### YOUR TASK
Look through the data below and, wherever a line carries the word "name", please copy that line.

(Stored data entries)

(** The rendered allowances are collected in a [BTreeSet]. *)
Definition allowance_rules (ps : list IsolationParticipant) : list string :=
  btree_set_iter String.leb
    (list_to_set (s ← ps; allowance_rule s <$> s.(pt_allowances)) : gset string).

Section render.
Context `{!IpNetCrate}.

Definition spoofed_drop (matches : string) : string :=
  "    " +:+ matches +:+ " counter name isolation_spoofed drop" +:+ NL.

Definition binding_rules (gateway : option Ipv4Addr) (p : IsolationParticipant) : option string :=
  mac ← p.(pt_mac) ≫= normalize_mac;
  let address := show_ipv4 p.(pt_ipv4_address) in
  Some (
    spoofed_drop ("ip saddr " +:+ address +:+ " ether saddr != " +:+ mac)
    +:+ spoofed_drop ("arp saddr ip " +:+ address +:+ " ether saddr != " +:+ mac)
    +:+ (if bool_decide (gateway = Some p.(pt_ipv4_address)) then ""
         else spoofed_drop ("ether saddr " +:+ mac +:+ " ip saddr != " +:+ address)
              +:+ spoofed_drop ("ether saddr " +:+ mac +:+ " arp saddr ip != { " +:+ address
                                +:+ ", 0.0.0.0 }"))).

(** The addresses bound to a MAC. *)
Definition bound_addresses (ps : list IsolationParticipant) : gset N :=
  list_to_set (omap (fun p =>
    match p.(pt_mac) ≫= normalize_mac with
    | Some _ => Some p.(pt_ipv4_address)
    | None => None
    end) ps).

Definition render_address_bindings (policy : IsolationPolicy) : string :=
  match policy.(ip_bound_range) ≫= ipv4net_parse with
  | None => ""
  | Some range =>
      let rules := concat_str (omap (binding_rules policy.(ip_gateway_address))
                                    policy.(ip_participants)) in
      let members := show_ipv4 <$>
        List.filter (ipv4net_contains range)
          (btree_set_iter N.leb (bound_addresses policy.(ip_participants))) in
      let r := ipv4net_show range in
      rules
      +:+ match members with
          | [] => spoofed_drop ("ip saddr " +:+ r) +:+ spoofed_drop ("arp saddr ip " +:+ r)
          | _ =>
              let m := join ", " members in
              spoofed_drop ("ip saddr " +:+ r +:+ " ip saddr != { " +:+ m +:+ " }")
              +:+ spoofed_drop ("arp saddr ip " +:+ r +:+ " arp saddr ip != { " +:+ m +:+ " }")
          end
  end.

(** [None] where the code panics: the subnets of a policy parse (they are
    printed from networks, or checked by the agent that fetched them). *)
Definition ipv6_rules_of (mode : IsolationMode) (policy : IsolationPolicy) : option string :=
  match policy.(ip_ipv6_subnet) with
  | None => Some ""
  | Some subnet =>
      subnet ← ipv6net_parse subnet;
      let s := ipv6net_show subnet in
      Some ("    icmpv6 type { nd-neighbor-solicit, nd-neighbor-advert, packet-too-big, destination-unreachable } accept" +:+ NL
            +:+ "    ip6 saddr { " +:+ s +:+ ", fe80::/10 } ip6 daddr { " +:+ s
            +:+ ", fe80::/10, ff00::/8 } counter name isolation_unresolved "
            +:+ verdict mode +:+ NL)
  end.

Definition render_bridge_policy (policy : IsolationPolicy) (requested_mode : IsolationMode)
    (counters : gmap string CounterValue) : option (IsolationMode * string) :=
  let effective_mode := effective_mode_of policy.(ip_eligible_for_enforcement) requested_mode in
  if bool_decide (effective_mode = Disabled) then Some (effective_mode, "")
  else
    subnet ← ipv4net_parse policy.(ip_subnet);
    bridge_gateway ← ipv4net_first_host subnet;
    let broadcast := ipv4net_broadcast subnet in
    let pairs := participant_pairs policy.(ip_participants) in
    let objects :=
      concat_str (pair_object counters <$> pairs)
      +:+ counter_object "isolation_unresolved" (counter_of counters "isolation_unresolved")
      +:+ match policy.(ip_bound_range) with
          | Some _ => counter_object "isolation_spoofed" (counter_of counters "isolation_spoofed")
          | None => ""
          end in
    let pair_rules := concat_str (pair_rule effective_mode <$> pairs) in
    let bindings := render_address_bindings policy in
    let allowances := concat_str (allowance_rules policy.(ip_participants)) in
    ipv6_rules ← ipv6_rules_of effective_mode policy;
    let s := ipv4net_show subnet in
    Some (effective_mode,
      "table bridge egressy_isolation {" +:+ NL +:+ objects
      +:+ "  chain forward {" +:+ NL
      +:+ "    type filter hook forward priority -10; policy accept;" +:+ NL
      +:+ bindings
      +:+ "    ct state established,related accept" +:+ NL
      +:+ "    ct status dnat accept" +:+ NL
      +:+ "    ip saddr " +:+ show_ipv4 bridge_gateway +:+ " ip daddr "
      +:+ show_ipv4 broadcast +:+ " accept" +:+ NL
      +:+ allowances +:+ pair_rules
      +:+ "    ip saddr " +:+ s +:+ " ip daddr " +:+ s
      +:+ " counter name isolation_unresolved " +:+ verdict effective_mode +:+ NL
      +:+ ipv6_rules +:+ "  }" +:+ NL +:+ "}" +:+ NL).
End render.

### ANSWER SPACE
  "    " +:+ matches +:+ " counter name isolation_spoofed drop" +:+ NL.
            +:+ ", fe80::/10, ff00::/8 } counter name isolation_unresolved "
      +:+ " counter name isolation_unresolved " +:+ verdict effective_mode +:+ NL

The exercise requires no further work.